Urban Health Plan harnesses tech for quality improvement

Technology has been a cornerstone to the growth of Urban Health Plan (UHP), which serves patients in the Bronx and Queens of New York City, according to a case study from the College of Healthcare Information Management Executives (CHIME).

It's an economically challenged area. Nearly 50 percent of families live on less than $25,000 a year, according to the 2000 Census.

HIMSS honored the community health center network in 2009 for its EHR implementation, and UHP sites are recognized National Committee for Quality Assurance (NCQA) as Level 3 Patient Centered Medical Homes.

Now, its IT infrastructure will be vital under reform as care continuity and coordination become increasingly important to the organization's bottom line.

It's implementing data warehousing and analytics to not just gather information, but to gain perspective from it. The bulk of its quality-improvement data comes directly from its electronic health record system.

"At the end of the day, it comes down to performance improvement," UHP Chief Technology Officer Daniel Figueras said. "The underlying theory is that if we don't have oversight on all the things required to run the organization, then we're not doing our jobs. Gathering information and then feeding it back to clinicians is one of the key pieces we do here."

For example, it found that patients were not likely to come back for tests or follow ups. Now it now offers at least 17 types of specialty care and handoffs between primary and specialist visits are facilitated by the use of the EHR system. It has created a culture of reporting; its more than 120 physicians' performance is evaluated monthly on quality metrics.

It also uses iris-scanning technology to match patients to their records, and for more than a year has used software software that helps identify the correct ICD-9 and ICD-10 codes.

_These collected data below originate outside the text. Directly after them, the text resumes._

Lemma failed_operations_witness :
  setitem "d" 4 (after abc table_5) = (Err FullError, snd (setitem "d" 4 (after abc table_5))) /\
  ((hashy_probe (after abc table_5) "d" true = Err FullError /\
    snd (setitem "d" 4 (after abc table_5)) = after abc table_5) \/
   (exists q it,
      hashy_probe (after abc table_5) "d" true = Ok q /\
      array_get (array (after abc table_5)) q = Ok it /\
      getitem (written (after abc table_5) q it "d" 4) "d" = Ok (Val 4) /\
      ((len (written (after abc table_5) q it "d" 4) < 0 /\
        FullError = ValueError /\
        snd (setitem "d" 4 (after abc table_5)) = written (after abc table_5) q it "d" 4) \/
       (0 <= len (written (after abc table_5) q it "d" 4) /\
        2 * table_size (after abc table_5) < 3 * len (written (after abc table_5) q it "d" 4) /\
        rehash (written (after abc table_5) q it "d" 4)
          = (Err FullError, snd (setitem "d" 4 (after abc table_5))) /\
        ((length (TABLE_SIZES (after abc table_5)) <= S (size_index (after abc table_5)))%nat ->
         FullError = FullError /\
         snd (setitem "d" 4 (after abc table_5))
           = mkTable (TABLE_SIZES (after abc table_5)) (S (size_index (after abc table_5)))
               (<[Z.to_nat q := PyTuple "d" 4]> (array (after abc table_5)))
               (if is_none it then count (after abc table_5) + 1
                else count (after abc table_5)) /\
         getitem (snd (setitem "d" 4 (after abc table_5))) "d" = Ok (Val 4)))))).
Proof.
  split; [reflexivity |].
  apply (proj2 (failed_operations (after abc table_5)) "d" 4 FullError). reflexivity.
Defined.

(** C7 fails as stated: the empty key is stored and found like any other. *)
Lemma empty_key_is_stored :
  let t := after [setitem "" 1] table_default in
  hash table_default "" = Ok 0 /\
  run [setitem "" 1] table_default = (Ok tt, t) /\
  array t = [PyTuple "" 1; PyNone; PyNone; PyNone; PyNone] /\
  getitem t "" = Ok (Val 1) /\
  contains t "" = Ok true /\
  fst (delitem "" t) = Ok tt.
Proof. vm_compute. repeat split; reflexivity. Qed.

Lemma empty_key_accepted_witness :
  init None = Ok table_default /\ 2 <= table_size table_default /\
  hash table_default "" = Ok 0 /\ hash2 table_default "" = Ok 1 /\
  exists t', setitem "" 7 table_default = (Ok tt, t') /\
             getitem t' "" = Ok (Val 7) /\
             contains t' "" = Ok true.
Proof.
  split; [reflexivity |]. split; [vm_compute; discriminate |].
  apply (empty_key_accepted None table_default 7); [reflexivity | vm_compute; discriminate].
Defined.


Lemma reachable_abc : reachable (after abc table_5_13).
Proof.
  apply (reach_setitem "c" 3 (after [setitem "a" 1; setitem "b" 2] table_5_13)).
  apply (reach_setitem "b" 2 (after [setitem "a" 1] table_5_13)).
  apply (reach_setitem "a" 1 table_5_13).
  apply (reach_init (Some [5; 13])); [| reflexivity].
  repeat constructor.
Defined.

Lemma set_then_get_witness :
  reachable (after abc table_5_13) /\
  setitem "d" 4 (after abc table_5_13)
    = (Ok tt, snd (setitem "d" 4 (after abc table_5_13))) /\
  getitem (snd (setitem "d" 4 (after abc table_5_13))) "d" = Ok (Val 4).
Proof.
  split; [exact reachable_abc |]. split; [reflexivity |].
  apply (set_then_get "d" 4 (after abc table_5_13)); [exact reachable_abc | reflexivity].
Defined.

Lemma load_factor_after_set_witness :
  setitem "d" 4 (after abc table_5_13)
    = (Ok tt, snd (setitem "d" 4 (after abc table_5_13))) /\
  3 * len (snd (setitem "d" 4 (after abc table_5_13)))
    <= 2 * table_size (snd (setitem "d" 4 (after abc table_5_13))).
Proof.
  split; [reflexivity |].
  apply (load_factor_after_set "d" 4 (after abc table_5_13)). reflexivity.
Defined.

End Scenarios.

(** * Further properties of the probe walk *)

Section ProbeWalk.

Context {V : Type}.
Implicit Types (a : list (item V)) (it x : item V) (key k : string).
Implicit Types (position step p q : Z) (t : table V) (v data : V).

(** X1. On a table of size at least 2, [hash] raises nothing and returns a
    position of the table, whatever the key. *)
Theorem hash_position_in_table t key :
  2 <= table_size t ->
  exists position, hash t key = Ok position /\ 0 <= position < table_size t.
Proof. intros Hm. unfold hash. now apply hash_at_range. Qed.

(** X2. On a table of size 1 the second modulus of [hash] is zero: every
    non-empty key makes [get], [contains], [set] and [delete] raise
    [ZeroDivisionError], and the table stays as it was. *)
Theorem size_one_table_raises t char key data :
  table_size t = 1 ->
  hash t (String char key) = Err ZeroDivisionError /\
  getitem t (String char key) = Err ZeroDivisionError /\
  contains t (String char key) = Err ZeroDivisionError /\
  setitem (String char key) data t = (Err ZeroDivisionError, t) /\
  delitem (String char key) t = (Err ZeroDivisionError, t).
Proof.
  intros Hm.
  assert (Hh : hash t (String char key) = Err ZeroDivisionError).
  { unfold hash, hash_at. rewrite Hm. reflexivity. }
  assert (Hp : forall is_insert,
            hashy_probe t (String char key) is_insert = Err ZeroDivisionError).
  { intros is_insert. unfold hashy_probe. now rewrite Hh. }
  split; [assumption |].
  assert (Hg : getitem t (String char key) = Err ZeroDivisionError).
  { unfold getitem. now rewrite Hp. }
  split; [assumption |]. split; [unfold contains; now rewrite Hg |].
  split.
  - unfold setitem, setitem_with. now rewrite Hp.
  - unfold delitem. now rewrite Hp.
Qed.

(** X3. The position [_hashy_probe] returns lies in the table and holds an item
    the walk stops at: the key's tuple for a lookup; [None], the marker or
    the key's tuple for an insert. *)
Theorem hashy_probe_position t key is_insert q :
  hashy_probe t key is_insert = Ok q ->
  0 <= q < table_size t /\
  exists it, array t !! Z.to_nat q = Some it /\
    match it with
    | PyTuple k _ => k = key
    | _ => is_insert = true
    end.
Proof.
  rewrite hashy_probe_array. intros (it & Hq & Hstop)%probe_array_sound.
  apply array_get_Ok in Hq as [Hq0 Hq]. apply lookup_lt_Some in Hq as Hlt.
  split; [unfold table_size; lia |]. now exists it.
Qed.

(** X4. What [__getitem__] returns is the value of a tuple stored with exactly
    this key: never a piece of the marker, never another key's value. *)
Theorem getitem_returns_stored_value t key (o : pyobj V) :
  getitem t key = Ok o ->
  exists (i : nat) v, o = Val v /\ array t !! i = Some (PyTuple key v).
Proof.
  intros (q & v & -> & _ & [_ Hq]%array_get_Ok)%getitem_inv.
  now exists (Z.to_nat q), v.
Qed.

Lemma array_get_in_range a p :
  0 <= p < Z.of_nat (length a) -> exists it, array_get a p = Ok it.
Proof.
  intros Hp. destruct (lookup_lt_is_Some_2 a (Z.to_nat p)) as [it Hit]; [lia |].
  exists it. apply array_get_Ok. split; [lia | exact Hit].
Qed.

Lemma walk_next (m position step : Z) (i : nat) :
  ((position + step) mod m + Z.of_nat i * step) mod m
  = (position + Z.of_nat (S i) * step) mod m.
Proof.
  rewrite Zplus_mod_idemp_l. f_equal. lia.
Qed.

(** The positions of a walk that falls out of its loop: the [i]-th is
    [(position + i * step) mod table_size], and each holds an item the walk
    passes. *)
Lemma probe_loop_exhausted a key is_insert step (n : nat) :
  forall position,
  0 <= position < Z.of_nat (length a) ->
  probe_loop n a key is_insert step position = Err FullError ->
  forall i : nat, (i < n)%nat ->
  exists it,
    array_get a ((position + Z.of_nat i * step) mod Z.of_nat (length a)) = Ok it /\
    walks_past key is_insert it.
Proof.
  induction n as [| n IH]; intros position Hp H i Hi; [lia |].
  destruct (array_get_in_range a position Hp) as [it Hit].
  simpl in H. rewrite Hit in H. simpl in H.
  assert (Hnext : 0 <= (position + step) mod Z.of_nat (length a) < Z.of_nat (length a))
    by (apply Z.mod_pos_bound; lia).
  assert (Hpass : walks_past key is_insert it /\
            probe_loop n a key is_insert step
              ((position + step) mod Z.of_nat (length a)) = Err FullError).
  { destruct it as [| | k v]; simpl.
    - now destruct is_insert.
    - now destruct is_insert.
    - destruct (String.eqb_spec k key); [discriminate | now split]. }
  destruct Hpass as [Hpass Hrest].
  destruct i as [| i].
  - exists it. rewrite Z.mul_0_l, Z.add_0_r, Z.mod_small by lia. now split.
  - rewrite <- walk_next. apply IH; [assumption | assumption | lia].
Qed.

(** Conversely, a walk over items it passes falls out of its loop. *)
Lemma probe_loop_all_pass a key is_insert step (n : nat) :
  (forall p it, array_get a p = Ok it -> walks_past key is_insert it) ->
  forall position,
  0 <= position < Z.of_nat (length a) ->
  probe_loop n a key is_insert step position = Err FullError.
Proof.
  intros Hall. induction n as [| n IH]; intros position Hp; [reflexivity |].
  destruct (array_get_in_range a position Hp) as [it Hit].
  simpl. rewrite Hit. simpl.
  assert (Hnext : 0 <= (position + step) mod Z.of_nat (length a) < Z.of_nat (length a))
    by (apply Z.mod_pos_bound; lia).
  apply Hall in Hit.
  destruct it as [| | k v]; simpl in Hit.
  - contradiction.
  - subst is_insert. now apply IH.
  - destruct (String.eqb_spec k key); [contradiction | now apply IH].
Qed.

(** With a step coprime to the table size, the walk meets every position
    within [table_size] steps. *)
Lemma walk_covers (m position step target : Z) :
  Z.gcd step m = 1 -> 0 <= position < m -> 0 <= target < m ->
  exists i : nat, (i < Z.to_nat m)%nat /\ (position + Z.of_nat i * step) mod m = target.
Proof.
  intros Hg Hp Ht.
  destruct (Z.gcd_bezout step m 1 Hg) as (u & w & Hb).
  pose proof (Z.mod_pos_bound ((target - position) * u) m ltac:(lia)) as Hi.
  exists (Z.to_nat (((target - position) * u) mod m)). split; [lia |].
  rewrite Z2Nat.id by lia.
  rewrite (Z.mod_eq ((target - position) * u) m) by lia.
  set (c := (target - position) * u / m).
  replace (position + ((target - position) * u - m * c) * step)
    with (target + (- (target - position) * w - c * step) * m).
  - rewrite Z_mod_plus_full. apply Z.mod_small. lia.
  - assert (Hus : u * step = 1 - w * m) by lia.
    transitivity (position + (target - position) * (u * step) - m * c * step); [| ring].
    rewrite Hus. ring.
Qed.

(** From a position of the table, the loop raises [FullError], or
    [KeyError] in a lookup, and nothing else. *)
Lemma probe_loop_errors a key is_insert step (n : nat) e :
  forall position,
  0 <= position < Z.of_nat (length a) ->
  probe_loop n a key is_insert step position = Err e ->
  e = FullError \/ (e = KeyError /\ is_insert = false).
Proof.
  induction n as [| n IH]; intros position Hp H; [injection H as <-; now left |].
  destruct (array_get_in_range a position Hp) as [it Hit].
  simpl in H. rewrite Hit in H. simpl in H.
  assert (Hnext : 0 <= (position + step) mod Z.of_nat (length a) < Z.of_nat (length a))
    by (apply Z.mod_pos_bound; lia).
  destruct it as [| | k v].
  - destruct is_insert; [discriminate |]. injection H as <-. now right.
  - destruct is_insert; [discriminate | now apply IH in H].
  - destruct (String.eqb_spec k key); [discriminate | now apply IH in H].
Qed.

Stressing the need to be preparing for the future, UHP is looking ahead to when telemedicine will be used more widely in providing care and connecting patients to specialists in other settings.

Key lessons, according to the study, include the need  for a clinician in a key implementation role¸ the importance of training and the need to demonstrate technology's clinical benefits.

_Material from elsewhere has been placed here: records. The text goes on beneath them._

Fixpoint starts_with (needle : list Z) (s : list (option Z)) : bool :=
  match needle, s with
  | [], _ => true
  | c :: needle', Some c' :: s' => bool_decide (c = c') && starts_with needle' s'
  | _, _ => false
  end.

(** [strstr(s, needle)], scanning forward: the index of the first match,
    [Some None] for the null pointer when the string ends first, and [None]
    when the scan meets an undetermined byte or the end of the array. *)
Fixpoint strstr (s : list (option Z)) (needle : list Z) : option (option nat) :=
  if starts_with needle s then Some (Some 0%nat)
  else match s with
       | Some c :: s' =>
         if decide (c = 0) then Some None
         else match strstr s' needle with
              | Some (Some i) => Some (Some (S i))
              | r => r
              end
       | _ => None
       end.

(** [while ( *p != c) p++;]: how far [p] moves, if the loop ends inside
    determined bytes of the array. *)
Fixpoint scan_for (c : Z) (s : list (option Z)) : option nat :=
  match s with
  | Some c' :: s' => if decide (c' = c) then Some 0%nat else S <$> scan_for c s'
  | _ => None
  end.

(** [while (( *p >= '0') && ( *p <= '9')) p++;]: the digits passed. *)
Fixpoint scan_digits (s : list (option Z)) : option (list Z) :=
  match s with
  | Some c :: s' =>
    if decide (48 <= c <= 57) then cons c <$> scan_digits s' else Some []
  | _ => None
  end.

Definition INT_MAX : Z := 2^31 - 1.
Definition INT_MIN : Z := - 2^31.

(** [atoi] of a string of digits; the C library leaves the result open
    when the value does not fit an [int]. *)
Definition atoi (digits : list Z) : option Z :=
  let v := fold_left (fun acc d => 10 * acc + (d - 48)) digits 0 in
  if decide (v <= INT_MAX) then Some v else None.

(** A product of two [int]s, where it is defined. *)
Definition int_mul (a b : Z) : option Z :=
  if decide (INT_MIN <= a * b <= INT_MAX) then Some (a * b) else None.

(** *** The power-management trap *)

Definition loongson3_pm_read (addr size : Z) : Z := 0.

Definition loongson3_pm_write (addr val size : Z) : M unit :=
  if decide (addr <> PM_CNTL_MODE) then pure tt
  else if decide (val = 0x00) then
    call (qemu_system_reset_request SHUTDOWN_CAUSE_GUEST_RESET)
  else if decide (val = 0xff) then
    call (qemu_system_shutdown_request SHUTDOWN_CAUSE_GUEST_SHUTDOWN)
  else pure tt.

(** *** The boot table builder *)

Section Board.
Variable host : Host.
Variable current_machine : MachineState.

(** [get_host_cpu_freq] reads up to 1024 bytes of /proc/cpuinfo into
    [buf] and takes the digits that follow "@ " after the first "model name"
    for a number of MHz.  Both failure paths print a line and return 0.
    The parse has no checks of its own: where [strstr] finds nothing the
    null pointer is dereferenced, and the two scanning loops stop at
    nothing but the byte they look for. *)
Definition get_host_cpu_freq : M Z :=
  match host_proc_cpuinfo host with
  | Open_failed =>
    do fprintf_stderr "Failed to open /proc/cpuinfo!" then
    pure 0
  | Read_failed =>
    do fprintf_stderr "Failed to read /proc/cpuinfo!" then
    pure 0
  | Read_bytes data =>
    let buf := stack_buf data in
    match strstr buf (bytes_of_string "model name") with
    | Some (Some i) =>
      (* while ( *buf_p != '@') buf_p++; *)
      match scan_for 64 (drop i buf) with
      | Some j =>
        let buf_p := (i + j + 2)%nat in
        (* memcpy(buf, buf_p, 12); *)
        if decide (12 <= buf_p /\ buf_p + 12 <= 1024)%nat then
          let buf := take 12 (drop buf_p buf) ++ drop 12 buf in
          (* while (( *buf_p >= '0') && ( *buf_p <= '9')) buf_p++; *)
          match scan_digits buf with
          | Some digits =>
            (* *buf_p = 0; freq = atoi(buf); return freq * 1000 * 1000; *)
            match atoi digits with
            | Some freq =>
              match int_mul freq 1000 ≫= (fun x => int_mul x 1000) with
              | Some r => pure r
              | None => undefined
              end
            | None => undefined
            end
          | None => undefined
          end
        else undefined
      | None => undefined
      end
    | _ => undefined
    end
  end.

Definition init_memory_map (g_map : Z) : M Z :=
  let* w := get in
  let emap := deref_memory_map (heap w) g_map in
  let ram := lp_ram_size (loaderparams w) in
  let map0 :=
    mk_mem_map 0 1 0x0
      (u32 (u64 ((if decide (ram > 0x10000000) then 256 else Z.shiftr ram 20) - 16))) in
  let map1 :=
    mk_mem_map 0 2 0x90000000
      (u32 (if decide (ram > 0x10000000) then u64 (Z.shiftr ram 20 - 256) else 0)) in
  do store g_map (Obj_memory_map
    (mk_efi_memory_map_loongson (emap_vers emap) 2 300000000
       (<[1%nat := map1]> (<[0%nat := map0]> (map emap))))) then
  pure g_map.

Definition init_cpu_info (g_cpuinfo_loongson : Z) : M Z :=
  let* w := get in
  let c := deref_cpuinfo (heap w) g_cpuinfo_loongson in
  do store g_cpuinfo_loongson (Obj_cpuinfo
    (mk_efi_cpuinfo_loongson (cpuinfo_vers c) 0x14C000 Loongson_3A
       (total_node c) (cpu_startup_core_id c) (reserved_cores_mask c)
       (cpu_clock_freq c) (nr_cpus c) (cpuname c))) then
  let* freq := get_host_cpu_freq in
  let* w := get in
  let c := deref_cpuinfo (heap w) g_cpuinfo_loongson in
  let freq := u32 freq in
  let freq := if decide (freq = 0) then 400000000 else freq in
  do store g_cpuinfo_loongson (Obj_cpuinfo
    (mk_efi_cpuinfo_loongson (cpuinfo_vers c) (processor_id c) (cputype c)
       ((Z.of_nat (smp_cpus current_machine) + 3) / 4) 0
       (reserved_cores_mask c) freq (Z.of_nat (smp_cpus current_machine))
       (cpuname c))) then
  pure g_cpuinfo_loongson.

Definition init_system_loongson (g_system : Z) : M Z :=
  let* w := get in
  let s := deref_system (heap w) g_system in
  let uart0 := mk_uart_device 2 25000000 2 0x1fe001e0 in
  do store g_system (Obj_system
    (mk_system_loongson (system_vers s) 0 1 1 (<[0%nat := uart0]> (uarts s))
       (nr_sensors s) (sensors s) (has_ec s) (ec_name s) (ec_base_addr s)
       (has_tcm s) (tcm_name s) (tcm_base_addr s) (workarounds s)
       (of_dtb_addr s))) then
  pure g_system.

Definition init_irq_source (g_irq_source : Z) : M Z :=
  let* w := get in
  let t := deref_irq_source (heap w) g_irq_source in
  do store g_irq_source (Obj_irq_source
    (mk_irq_source_routing_table (irq_vers t) (irq_size t) (rtr_bus t)
       (rtr_devfn t) (vendor t) (device t) 0 (ht_int_bit t) (ht_enable t) 0
       VIRT_PCI_MEM_BASE (VIRT_PCI_MEM_BASE + VIRT_PCI_MEM_SIZE - 1)
       VIRT_PCI_IO_BASE (pci_io_end_addr t) (pci_config_addr t) 64
       (dma_noncoherent t))) then
  pure g_irq_source.

Definition init_interface_info (g_interface : Z) : M Z :=
  let* w := get in
  let i := deref_interface (heap w) g_interface in
  do store g_interface (Obj_interface
    (mk_interface_info 0x01 (interface_size i) (flag i) "UEFI_Version_v1.0")) then
  pure g_interface.

Definition board_devices_info (g_board : Z) : M Z :=
  let* w := get in
  let bd := deref_board (heap w) g_board in
  do store g_board (Obj_board
    (mk_board_devices "Loongson-3A-VIRT-1w-V1.00-demo" (num_resources bd)
       (bd_resource bd))) then
  pure g_board.

Definition init_special_info (g_special : Z) : M Z :=
  let* w := get in
  let special := deref_special (heap w) g_special in
  do store g_special (Obj_special
    (mk_loongson_special_attribute (special_vers special) "2014-09-11"
       (loongson_special_type special) (special_resource special))) then
  pure g_special.

(** [lp->field = value] for the seven offset fields. *)
Definition assign_lp (lp : Z) (f : loongson_params -> loongson_params) : M unit :=
  let* w := get in
  store lp (Obj_loongson_params (f (deref_loongson_params (heap w) lp))).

New Jersey-based primary-care practice Vanguard Medical Group also touts the benefits of technology, which it has used to create a risk stratification matrix within its EHR and as part of its patient engagement efforts.

What's more, the crux of a recent article in Medscape Business of Medicine on becoming a patient-centered medical home is that many organizations likely are following PCMH-worthy the best practices, just not documenting them. It's just a matter of capturing that data.